Monday, May 7, 2007

Day 8 - The End

at the very first sign of daylight, we were dressed, packed and loaded. during the night this motel had received quite a few more customers and the parking lot was full. there was a huge contingent of dirt bikers. there was no water. shocking. couldn't even flush the toilet. i think ye left them a calling card. ;-)

adios catavina!

but before we could arrive in el rosario, ye pulls off the road and says his bike doesn't feel right. when he checks the pressure in the rear tire, it has 5 lbs. in it. we pulled over and he aired it up. we plugged it in el rosario.

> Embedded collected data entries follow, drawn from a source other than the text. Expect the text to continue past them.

(** * The QML language-server adapter of solidlsp, embedded in Rocq

    Source: [src/solidlsp/language_servers/qml_language_server.py]
    (class [QmlLanguageServer]).  Python values are an inductive type,
    exceptions are an error monad, the settings dictionary and the
    handler tables of the server handle are [gmap]s keyed by strings, and
    the startup sequence runs in a state-and-exception monad over the
    server handle. *)

From Stdlib Require Import ZArith String Ascii List Lia.
From stdpp Require Import base option list gmap strings.

Local Open Scope Z_scope.
Local Open Scope string_scope.
Local Open Scope list_scope.

(** ** Python values and exceptions *)

#[local] Set Warnings "-register-all".

(** The values that settings files and JSON-RPC payloads are made of.
    Dictionaries keep their insertion order, as Python's do. *)
Inductive pyval : Type :=
  | PNone
  | PBool (b : bool)
  | PInt (n : Z)
  | PStr (s : string)
  | PList (l : list pyval)
  | PDict (d : list (string * pyval)).

(** [bool(v)]: the truth value Python's [if v:] tests. *)
Definition truthy (v : pyval) : bool :=
  match v with
  | PNone => false
  | PBool b => b
  | PInt n => negb (n =? 0)%Z
  | PStr s => negb (String.eqb s "")
  | PList l => match l with [] => false | _ => true end
  | PDict d => match d with [] => false | _ => true end
  end.

(** The exceptions the adapter raises itself or lets through: Python's
    own, and the failures of the server handle under the names the
    specification gives them. *)
Inductive exn : Type :=
  | AssertionError
  | KeyError (key : string)
  | TypeError
  | ValueError
  | RuntimeError (msg : string)
  | FileNotFoundError
  | PermissionError
  | StartupError
  | RemoteError (code : Z) (msg : string)
  | ServerDied.

Inductive result (A : Type) : Type :=
  | Ok (a : A)
  | Raise (e : exn).
Arguments Ok {A} a.
Arguments Raise {A} e.

#[global] Instance result_ret : MRet result := fun _ a => Ok a.
#[global] Instance result_bind : MBind result := fun _ _ f m =>
  match m with
  | Ok a => f a
  | Raise e => Raise e
  end.

(** ** The standard-library functions the adapter calls (POSIX flavour) *)

Definition startswith_sep (s : string) : bool :=
  match s with
  | String c _ => Ascii.eqb c "/"
  | EmptyString => false
  end.

Fixpoint endswith_sep (s : string) : bool :=
  match s with
  | EmptyString => false
  | String c EmptyString => Ascii.eqb c "/"
  | String _ rest => endswith_sep rest
  end.

Fixpoint has_sep (s : string) : bool :=
  match s with
  | EmptyString => false
  | String c rest => Ascii.eqb c "/" || has_sep rest
  end.

Module posixpath.

(** [os.path.isabs(s)]: [s.startswith("/")]. *)
Definition isabs (s : string) : bool := startswith_sep s.

(** [os.path.join(a, b)] for one extra component. *)
Definition join (a b : string) : string :=
  if startswith_sep b then b
  else if String.eqb a "" || endswith_sep a then a +:+ b
  else a +:+ "/" +:+ b.

(** [os.path.basename(p)]: what follows the last ["/"]. *)
Fixpoint basename (p : string) : string :=
  match p with
  | EmptyString => EmptyString
  | String c rest =>
      if has_sep rest then basename rest
      else if Ascii.eqb c "/" then rest
      else p
  end.

End posixpath.

(** [os.path.isabs] and [os.path.join] on an arbitrary Python value:
    anything but a string is refused with [TypeError] by [os.fspath]. *)
Definition os_path_isabs (v : pyval) : result bool :=
  match v with
  | PStr s => Ok (posixpath.isabs s)
  | _ => Raise TypeError
  end.
(** * Nonprofit donor-data generator: a shallow embedding of
    [generate_data.py] (class [NonprofitDataGenerator]) and the properties
    of its generation stages.

    Conventions of the embedding.
    - Python [int] is [Z]; list positions are [nat].
    - Python [float] amounts, weights and rates are exact rationals [Q]
      (decimal literals such as [0.7] are the rationals [7/10]); comparisons
      between rationals use [Qeq], [Qlt], [Qle].
    - The three places where a float product is truncated to a count with
      [int] (donor draws, organizations, pledge donors) are computed in
      IEEE 754 binary64 as CPython does: every literal, configured value
      and intermediate result is rounded to the nearest double, ties to
      even, and a product that is not finite makes [int] raise.
    - [datetime.date] is a record of year, month and day; ordering is the
      lexicographic one Python uses, day arithmetic goes through the
      proleptic Gregorian ordinal as in CPython's [datetime].
    - The three pseudo-random sources of the script ([random], [Faker] and
      [numpy.random]) are three independent streams of raw words consumed
      left to right; every call of a library primitive is a state
      transformer on the stream it draws from.
    - Python dictionaries with string keys that are only read are
      association lists; [set] is stdpp's [gset]. *)

From stdpp Require Import base gmap list strings.
From Stdlib Require Import Ascii ZArith QArith Qround Qabs Qpower Lia Lqa
  Permutation.

Local Open Scope string_scope.
Local Open Scope list_scope.
Local Open Scope Z_scope.

(** ** Dates *)

Module Date.

Record date := mkdate { year : Z; month : Z; day : Z }.

(** Python compares dates as the tuples (year, month, day). *)
Definition ltb (a b : date) : bool :=
  (year a <? year b)
  || ((year a =? year b)
      && ((month a <? month b)
          || ((month a =? month b) && (day a <? day b)))).

Definition eqb (a b : date) : bool :=
  (year a =? year b) && (month a =? month b) && (day a =? day b).

Definition leb (a b : date) : bool := ltb a b || eqb a b.

Definition max (a b : date) : date := if ltb a b then b else a.
Definition min (a b : date) : date := if ltb b a then b else a.

(** CPython [datetime.py]: [_is_leap], [_days_before_year],
    [_days_in_month], [_days_before_month], [_ymd2ord], [_ord2ymd]. *)
Definition is_leap (y : Z) : bool :=
  (y mod 4 =? 0) && (negb (y mod 100 =? 0) || (y mod 400 =? 0)).

Definition days_before_year (y : Z) : Z :=
  let y1 := y - 1 in y1 * 365 + y1 / 4 - y1 / 100 + y1 / 400.

Definition DAYS_IN_MONTH : list Z :=
  [31; 28; 31; 30; 31; 30; 31; 31; 30; 31; 30; 31].

Definition days_in_month (y m : Z) : Z :=
  if (m =? 2) && is_leap y then 29
  else nth (Z.to_nat (m - 1)) DAYS_IN_MONTH 0.

Definition DAYS_BEFORE_MONTH : list Z :=
  [0; 31; 59; 90; 120; 151; 181; 212; 243; 273; 304; 334].

Definition days_before_month (y m : Z) : Z :=
  nth (Z.to_nat (m - 1)) DAYS_BEFORE_MONTH 0
  + (if (2 <? m) && is_leap y then 1 else 0).

Definition toordinal (d : date) : Z :=
  days_before_year (year d) + days_before_month (year d) (month d) + day d.

Definition fromordinal (n0 : Z) : date :=
  let n := n0 - 1 in
  let n400 := n / 146097 in
  let n := n mod 146097 in
  let y := n400 * 400 + 1 in
  let n100 := n / 36524 in
  let n := n mod 36524 in
  let n4 := n / 1461 in
  let n := n mod 1461 in
  let n1 := n / 365 in
  let n := n mod 365 in
  let y := y + n100 * 100 + n4 * 4 + n1 in
  if (n1 =? 4) || (n100 =? 4) then mkdate (y - 1) 12 31
  else
    let leapyear := (n1 =? 3) && (negb (n4 =? 24) || (n100 =? 3)) in
    let m := Z.shiftr (n + 50) 5 in
    let preceding :=
      nth (Z.to_nat (m - 1)) DAYS_BEFORE_MONTH 0
      + (if (2 <? m) && leapyear then 1 else 0) in
    if n <? preceding then
      let m' := m - 1 in
      let preceding' :=
        preceding
        - (nth (Z.to_nat (m' - 1)) DAYS_IN_MONTH 0
           + (if (m' =? 2) && leapyear then 1 else 0)) in
      mkdate y m' (n - preceding' + 1)
    else mkdate y m (n - preceding + 1).

(** [d + timedelta(days=n)] *)
Definition add_days (d : date) (n : Z) : date :=
  fromordinal (toordinal d + n).

(** [(a - b).days] *)
Definition days_between (a b : date) : Z := toordinal a - toordinal b.

End Date.

Import Date.

(** ** Pseudo-random sources *)

(** A generator is a stream of raw words and a read position. *)
Record rng := mkrng { stream : nat -> N; cursor : nat }.

Definition next_word (g : rng) : N * rng :=
  (stream g (cursor g), mkrng (stream g) (S (cursor g))).

(** The script draws from three generators: the [random] module and Faker
    are seeded at import time ([random.seed(12345)], [Faker.seed(12345)]),
    numpy's global generator is never seeded. *)
Record Entropy := mkEntropy { py : rng; fk : rng; np : rng }.
(** [_are_processes_running] is a wait for its identities to be found
    running. *)
Lemma are_processes_running_waited_for patterns env h :
  patterns <> [] ->
  waited_for env h patterns true (_are_processes_running patterns env h).
Proof.
  intros Hne.
  destruct (_are_processes_running patterns env h) as [r evs] eqn:Hrun.
  unfold _are_processes_running in Hrun.
  pose proof (while_spec max_attempts (list_to_set patterns) 0%nat env h r evs
                (Nat.le_sub_l _ _) Hrun) as (Hd & _ & Hone & _ & _ & _ & Hin & _).
  apply while_sound in Hrun as (S1 & S2 & S3 & S4); [|apply Nat.le_sub_l].
  assert ((list_to_set patterns : gset string) <> ∅) as Hs.
  { destruct patterns as [|p ?]; [done|]. set_solver. }
  unfold waited_for. cbn [fst snd]. split_and!.
  - done.
  - intros Hr q Hq. apply (S1 Hr). by apply elem_of_list_to_set.
  - intros Hr. destruct (S2 Hr Hs) as (Hlen & q & Hq & Hno). split.
    + by rewrite (Forall_eq_replicate _ _ Hone), Hlen.
    + exists q. split; [by apply elem_of_list_to_set in Hq | done].
  - intros q b Hq. split; [|by apply S4].
    by apply Hin, elem_of_list_to_set in Hq.
  - intros e Hr. destruct (S3 e Hr) as (pre & q & Hq & Ho).
    exists pre, q. split; [by apply elem_of_list_to_set in Hq | done].
Qed.

(** ** The startup sequence *)

Lemma bind_emit {B} ev (f : unit -> M B) env h :
  bind (emit ev) f env h = after [ev] (f tt env (h ++ [ev])).
Proof. unfold bind, emit, after. by destruct (f tt env (h ++ [ev])). Qed.

Lemma bind_run {A B} (m : M A) (f : A -> M B) env h :
  bind m f env h =
  after (m env h).2
    (match (m env h).1 with
     | Ok a => f a env (h ++ (m env h).2)
     | Raise x => (Raise x, [])
     | Diverge => (Diverge, [])
     end).
Proof.
  unfold bind, after. destruct (m env h) as [[a|x|] e1]; cbn [fst snd].
  - by destruct (f a env (h ++ e1)).
  - by rewrite app_nil_r.
  - by rewrite app_nil_r.
Qed.

Lemma run_as_sudo_run cmd env h : _run_as_sudo cmd env h = (Ok tt, sudo_events cmd).
Proof. reflexivity. Qed.

Lemma run_as_user_run cmd env h : _run_as_user cmd env h = (Ok tt, user_events cmd).
Proof. reflexivity. Qed.

Lemma unless_exit_gate {B} ok msg (f : unit -> M B) env h :
  bind (unless_exit ok msg) f env h
  = gate (Ok ok) (SystemExit msg) (f tt env (h ++ [])).
Proof.
  unfold unless_exit, gate. destruct ok; cbn [negb].
  - unfold bind, ret. by destruct (f tt env (h ++ [])).
  - reflexivity.
Qed.

Lemma after_after {A} e1 e2 (x : Result A * list Event) :
  after e1 (after e2 x) = after (e1 ++ e2) x.
Proof. unfold after. cbn [fst snd]. by rewrite app_assoc. Qed.

(** The startup sequence, step by step: each verification is run after
    the events of its step, and decides whether the next step runs. *)
Lemma start_zscaler_run env h v1 e1 v2 e2 v3 e3 :
  _was_daemon_enabled_correctly daemon_service env (h ++ enable_events)
  = (v1, e1) ->
  _did_daemon_start_correctly env
    (h ++ enable_events ++ e1 ++ start_daemon_events) = (v2, e2) ->
  _did_gui_start_correctly env
    (h ++ enable_events ++ e1 ++ start_daemon_events ++ e2
       ++ start_gui_events) = (v3, e3) ->
  start_zscaler env h =
  after (enable_events ++ e1)
    (gate v1 failed_to_enable
       (after (start_daemon_events ++ e2)
          (gate v2 failed_to_start_daemon
             (after (start_gui_events ++ e3)
                (gate v3 failed_to_start_gui
                   (Ok tt, started_events)))))).
Proof.
  intros Hv1 Hv2 Hv3. unfold start_zscaler.
  unfold log at 1. rewrite bind_emit, bind_run.
  unfold _enable_systemd_service_as_root. rewrite run_as_sudo_run.
  cbn [fst snd]. rewrite bind_run.
  replace ((h ++ [_]) ++ sudo_events _) with (h ++ enable_events)
    by (by rewrite <- app_assoc).
  rewrite Hv1. cbn [fst snd]. rewrite !after_after.
  change ([_] ++ sudo_events _) with enable_events.
  f_equal. destruct v1 as [[|]| |]; cbn [gate]; try reflexivity.
  rewrite unless_exit_gate. cbn [gate].
  unfold log at 1. rewrite bind_emit, bind_run.
  unfold _start_systemd_service_as_root. rewrite run_as_sudo_run.
  cbn [fst snd]. rewrite bind_run.
  replace (((((h ++ enable_events) ++ e1) ++ []) ++ [_]) ++ sudo_events _)
    with (h ++ enable_events ++ e1 ++ start_daemon_events)
    by (by rewrite app_nil_r, <- !app_assoc).
  rewrite Hv2. cbn [fst snd]. rewrite !after_after.
  change ([_] ++ sudo_events _) with start_daemon_events.
  f_equal. destruct v2 as [[|]| |]; cbn [gate]; try reflexivity.
  rewrite unless_exit_gate. cbn [gate].
  unfold log at 1. rewrite bind_emit, bind_run.
  unfold _start_systemd_service_as_user. rewrite run_as_user_run.
  cbn [fst snd]. rewrite bind_run.
  replace (((((h ++ enable_events ++ e1 ++ start_daemon_events) ++ e2) ++ [])
              ++ [_]) ++ user_events _)
    with (h ++ enable_events ++ e1 ++ start_daemon_events ++ e2
            ++ start_gui_events)
    by (by rewrite app_nil_r, <- !app_assoc).
  rewrite Hv3. cbn [fst snd]. rewrite !after_after.
  change ([_] ++ user_events _) with start_gui_events.
  f_equal. destruct v3 as [[|]| |]; cbn [gate]; try reflexivity.
Qed.

Lemma enabled_commands unit_name env h :
  commands (_is_systemd_unit_enabled unit_name env h).2
  = [systemctl_status unit_name].
Proof.
  rewrite is_systemd_unit_enabled_run. by destruct (loaded_line _ _).
Qed.

Lemma are_processes_running_commands patterns env h :
  commands (_are_processes_running patterns env h).2
  = replicate (length (commands (_are_processes_running patterns env h).2))
              ps_aux.
Proof.
  destruct (_are_processes_running patterns env h) as [r evs] eqn:Hrun.
  apply while_spec in Hrun as (_ & _ & _ & _ & Hc & _); [|done].
  by apply Forall_eq_replicate.
Qed.

Lemma map_M_observe_commands l env h bs evs :
  map_M _is_process_running l env h = (Ok bs, evs) ->
  commands evs = replicate (length l) ps_aux.
Proof.
  revert h bs evs. induction l as [|p l IH]; intros h bs evs; simpl.
  - by intros [= <- <-].
  - intros [(b & e1 & e2 & Hb & Hrest & ->) | [_ Hno]]%bind_inv;
      [|by destruct (Hno bs)].
    apply bind_inv in Hrest
      as [(bs' & e3 & e4 & Hbs & [= <- <-] & ->) | [_ Hno]];
      [|by destruct (Hno bs)].
    apply is_process_running_events in Hb as (Hc & _).
    rewrite !commands_app, Hc, (IH _ _ _ Hbs). by rewrite app_nil_r.
Qed.

Lemma is_zscaler_running_commands env h st evs :
  is_zscaler_running env h = (Ok st, evs) ->
  commands evs = replicate 3 ps_aux.
Proof.
  unfold is_zscaler_running.
  intros [(bs & e1 & e2 & Hbs & Hrest & ->) | [_ Hno]]%bind_inv;
    [|by destruct (Hno st)].
  apply map_M_observe_commands in Hbs. rewrite commands_app, Hbs.
  unfold bind at 1 in Hrest. unfold emit at 1 in Hrest.
  destruct (_ env ((h ++ e1) ++ [breakpoint_set])) as [r e3] eqn:Hcls.
  injection Hrest as -> <-.
  assert (e3 = []) as ->; [|done].
  revert Hcls. repeat case_bool_decide; by intros [= <-].
Qed.

(** [main] for the subcommand up, when the status found is not all
    running: the startup sequence runs after the classification. *)
Lemma main_up env h sys_argv st e0 :
  is_zscaler_running env (h ++ [argv_log sys_argv]) = (Ok st, e0) ->
  st <> all_processes_running ->
  main sys_argv (Some "up") env h =
  after (argv_log sys_argv :: e0)
    (match start_zscaler env (h ++ argv_log sys_argv :: e0) with
     | (Ok _, e) => (Ok None, e)
     | (Raise x, e) => (Raise x, e)
     | (Diverge, e) => (Diverge, e)
     end).
Proof.
  intros Hcur Hst. unfold main. unfold log at 1. rewrite bind_emit.
  rewrite bind_run. fold (argv_log sys_argv). rewrite Hcur. cbn [fst snd].
  rewrite after_after. cbn [String.eqb Ascii.eqb Bool.eqb].
  rewrite bool_decide_eq_false_2 by done.
  replace ((h ++ [argv_log sys_argv]) ++ e0)
    with (h ++ argv_log sys_argv :: e0) by (by rewrite <- app_assoc).
  cbn [app]. f_equal. unfold bind, ret.
  destruct (start_zscaler env _) as [[[]|x|] e]; by rewrite ?app_nil_r.
Qed.

(** C5. [main] for the subcommand up, with no process found running.  The
    three verifications are taken as they answer in the course of the run.
    When all three succeed the commands run are, after the three
    observations of the classifier and in this order: enable the daemon
    unit, query its status, start the daemon unit, [ps aux] while the
    daemon and tunnel processes are waited for, start the GUI unit,
    [ps aux] while the tray process is waited for.  When a verification
    fails, the run exits with the message of that step and no later step
    is run.  No run ever stops or disables a unit.  The first verification
    is the status query of the daemon unit, answering whether the status
    text it reads reports the unit enabled; the second is a wait for the
    daemon and tunnel processes to be found running, the third a wait for
    the tray process to be. *)
Theorem startup_sequence (env : Env) (h0 : list Event)
    (sys_argv : list string) (e0 : list Event) :
  is_zscaler_running env (h0 ++ [argv_log sys_argv])
  = (Ok no_processes_running, e0) ->
  let h := h0 ++ argv_log sys_argv :: e0 in
  let verify1 :=
    _was_daemon_enabled_correctly daemon_service env (h ++ enable_events) in
  let verify2 :=
    _did_daemon_start_correctly env
      (h ++ enable_events ++ verify1.2 ++ start_daemon_events) in
  let verify3 :=
    _did_gui_start_correctly env
      (h ++ enable_events ++ verify1.2 ++ start_daemon_events ++ verify2.2
         ++ start_gui_events) in
  let run := main sys_argv (Some "up") env h0 in
  let k2 := length (commands verify2.2) in
  let k3 := length (commands verify3.2) in
  let status := systemctl_status daemon_service in
  (verify1.1 = Ok true -> verify2.1 = Ok true -> verify3.1 = Ok true ->
   run.1 = Ok None
   /\ run.2 = argv_log sys_argv :: e0 ++ enable_events ++ verify1.2
              ++ start_daemon_events ++ verify2.2
              ++ start_gui_events ++ verify3.2 ++ started_events
   /\ commands run.2
      = replicate 3 ps_aux
        ++ ["sudo" :: enable_daemon; status; "sudo" :: start_daemon]
        ++ replicate k2 ps_aux ++ [start_gui] ++ replicate k3 ps_aux)
  /\ (verify1.1 = Ok false ->
      run.1 = Raise failed_to_enable
      /\ commands run.2
         = replicate 3 ps_aux ++ ["sudo" :: enable_daemon; status])
  /\ (verify1.1 = Ok true -> verify2.1 = Ok false ->
      run.1 = Raise failed_to_start_daemon
      /\ commands run.2
         = replicate 3 ps_aux
           ++ ["sudo" :: enable_daemon; status; "sudo" :: start_daemon]
           ++ replicate k2 ps_aux)
  /\ (verify1.1 = Ok true -> verify2.1 = Ok true -> verify3.1 = Ok false ->
      run.1 = Raise failed_to_start_gui
      /\ commands run.2
         = replicate 3 ps_aux
           ++ ["sudo" :: enable_daemon; status; "sudo" :: start_daemon]
           ++ replicate k2 ps_aux ++ [start_gui] ++ replicate k3 ps_aux)
  /\ (forall cmd,
        cmd ∈ commands run.2 ->
        cmd ∈ [ps_aux; "sudo" :: enable_daemon; status;
               "sudo" :: start_daemon; start_gui])
  /\ status_query "; enabled; preset: disabled)"
       (stdout env ((h ++ enable_events) ++ [checking_enabled daemon_service])
          status)
       verify1.1
  /\ waited_for env
       (h ++ enable_events ++ verify1.2 ++ start_daemon_events)
       ["/opt/zscaler/bin/zsaservice"; "/opt/zscaler/bin/zstunnel"] true
       verify2
  /\ waited_for env
       (h ++ enable_events ++ verify1.2 ++ start_daemon_events ++ verify2.2
          ++ start_gui_events)
       ["/opt/zscaler/bin/ZSTray"] true verify3.
Proof.
  intros Hcur h verify1 verify2 verify3 run k2 k3 status.
  assert (status_query "; enabled; preset: disabled)"
            (stdout env
               ((h ++ enable_events) ++ [checking_enabled daemon_service])
               status)
            verify1.1) as Hv1.
  { unfold verify1, _was_daemon_enabled_correctly.
    rewrite is_systemd_unit_enabled_run. fold status.
    pose proof (loaded_line_status_query "; enabled; preset: disabled)"
      status
      (stdout env
         ((h ++ enable_events) ++ [checking_enabled daemon_service]) status))
      as Hq.
    by destruct (loaded_line status _). }
  assert (waited_for env
            (h ++ enable_events ++ verify1.2 ++ start_daemon_events)
            ["/opt/zscaler/bin/zsaservice"; "/opt/zscaler/bin/zstunnel"] true
            verify2) as Hv2
    by (by apply are_processes_running_waited_for).
  assert (waited_for env
            (h ++ enable_events ++ verify1.2 ++ start_daemon_events
               ++ verify2.2 ++ start_gui_events)
            ["/opt/zscaler/bin/ZSTray"] true verify3) as Hv3
    by (by apply are_processes_running_waited_for).
  assert (commands e0 = replicate 3 ps_aux) as Hc0
    by (by eapply is_zscaler_running_commands).
  assert (commands verify1.2 = [status]) as Hc1 by apply enabled_commands.
  assert (commands verify2.2 = replicate k2 ps_aux) as Hc2
    by apply are_processes_running_commands.
  assert (commands verify3.2 = replicate k3 ps_aux) as Hc3
    by apply are_processes_running_commands.
  assert (run =
    after (argv_log sys_argv :: e0)
      (match
         after (enable_events ++ verify1.2)
           (gate verify1.1 failed_to_enable
              (after (start_daemon_events ++ verify2.2)
                 (gate verify2.1 failed_to_start_daemon
                    (after (start_gui_events ++ verify3.2)
                       (gate verify3.1 failed_to_start_gui
                          (Ok tt, started_events))))))
       with
       | (Ok _, e) => (Ok None, e)
       | (Raise x, e) => (Raise x, e)
       | (Diverge, e) => (Diverge, e)
       end)) as ->.
  { unfold run. rewrite (main_up _ _ _ _ _ Hcur) by done. fold h.
    by rewrite (start_zscaler_run env h verify1.1 verify1.2 verify2.1
                  verify2.2 verify3.1 verify3.2)
      by apply surjective_pairing. }
  clearbody k2 k3 verify1 verify2 verify3.
  destruct verify1 as [v1 e1], verify2 as [v2 e2], verify3 as [v3 e3].
  cbn [fst snd] in *.
  assert (commands enable_events = ["sudo" :: enable_daemon]) as Hce by done.
  assert (commands start_daemon_events = ["sudo" :: start_daemon]) as Hcd
    by done.
  assert (commands start_gui_events = [start_gui]) as Hcg by done.
  assert (commands started_events = []) as Hcs by done.
  assert (forall evs, commands (argv_log sys_argv :: evs) = commands evs)
    as Hca by done.
  split_and!.
  - intros -> -> ->. unfold after. cbn [gate fst snd].
    split_and!; [done | by rewrite <- !app_assoc |].
    rewrite !commands_app, Hca, Hc0, Hce, Hc1, Hcd, Hc2, Hcg, Hc3, Hcs.
    by rewrite ?app_nil_r, <- ?app_assoc.
  - intros ->. unfold after. cbn [gate fst snd]. split; [done|].
    rewrite !commands_app, Hca, Hc0, Hce, Hc1.
    by rewrite ?app_nil_r, <- ?app_assoc.
  - intros -> ->. unfold after. cbn [gate fst snd]. split; [done|].
    rewrite !commands_app, Hca, Hc0, Hce, Hc1, Hcd, Hc2.
    by rewrite ?app_nil_r, <- ?app_assoc.
  - intros -> -> ->. unfold after. cbn [gate fst snd]. split; [done|].
    rewrite !commands_app, Hca, Hc0, Hce, Hc1, Hcd, Hc2, Hcg, Hc3.
    by rewrite ?app_nil_r, <- ?app_assoc.
  - intros cmd. unfold after.
    destruct v1 as [[|]| |]; cbn [gate fst snd];
      [destruct v2 as [[|]| |]; cbn [gate fst snd];
         [destruct v3 as [[|]| |]; cbn [gate fst snd] |..] |..];
      rewrite !commands_app, Hca, ?Hc0, ?Hce, ?Hc1, ?Hcd, ?Hc2, ?Hcg, ?Hc3,
        ?Hcs;
      rewrite !elem_of_app, ?elem_of_replicate, !elem_of_cons, !elem_of_nil;
      naive_solver.
  - exact Hv1.
  - exact Hv2.
  - exact Hv3.
Qed.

we stopped to check in on a few friends that we'd met on previous visits. this little church stuck on the hillside and it's members have become like family to us. last time we visited we left them with some money.

this is their simple cucina or kitchen. it had received a fresh coat of paint. last time we visited it was bare cement block.

this is the two room school. it also received a fresh coat of paint. it used to be bright blue.


this is one of our dear friends in el rosario, emilio. the curtains are new.

it didn't take emilio more than 3 minutes to come down the hill with they key to the church in hand. he was very excited to show us their upgrades.


the front of their very modest church.


they bought a new 13" tv/vcr combo. their conference is very large and the pastor is in san quentin. he only visits every 7th week. so with the bulk of the money that we gave them, they bought this:


Parabolica!

a satellite dish to receive their sermons and spanish programming all through the week. i wept, emilio wept with me. i was so touched.


north we rode. our destination was colonet for the 2nd best fish tacos on the planet.

our waitress was lupita. lupita's papa was the owner/cook. we visited with lupita all during our meal and then asked her if we could take a picture of her and her father. they each reached inside their very small store and brought out the family.

this is papa, roberto, lupita and lupita's daughter, angeles. such a wholesome family!

this trip has been all about the friends we've made. the lives that have touched ours.

but wait, the worst is yet to come!




grape vines. also known as, the calm before the storm. i remember ye turning to me right after he lowered the pressure in our tires saying "this is going to be fun!" uh-huh.

okay, so the next 5 miles was really fun, then, i came upon a pickup truck with quite possibly 10 people inside, in the bed and hanging off every inch of that truck. when i pulled up behind them, they jumped off, stopped the truck and laughed at me as i went by.

"well, you rude, SOBs" i thought to myself. "i'll show you!"

yeah, i showed them! about 3 miles down the road after 3 ft. tall sand whoops that were about equal distant apart, ruts in each and every corner that were obviously caused by the trophy trucks of the baja 1k, i was pulling to the side of the road, stripping off my rain pants that were now holding about 4 gallons of sweat on my riding pants. wow it was cold taking those babies off and it felt soooooo good.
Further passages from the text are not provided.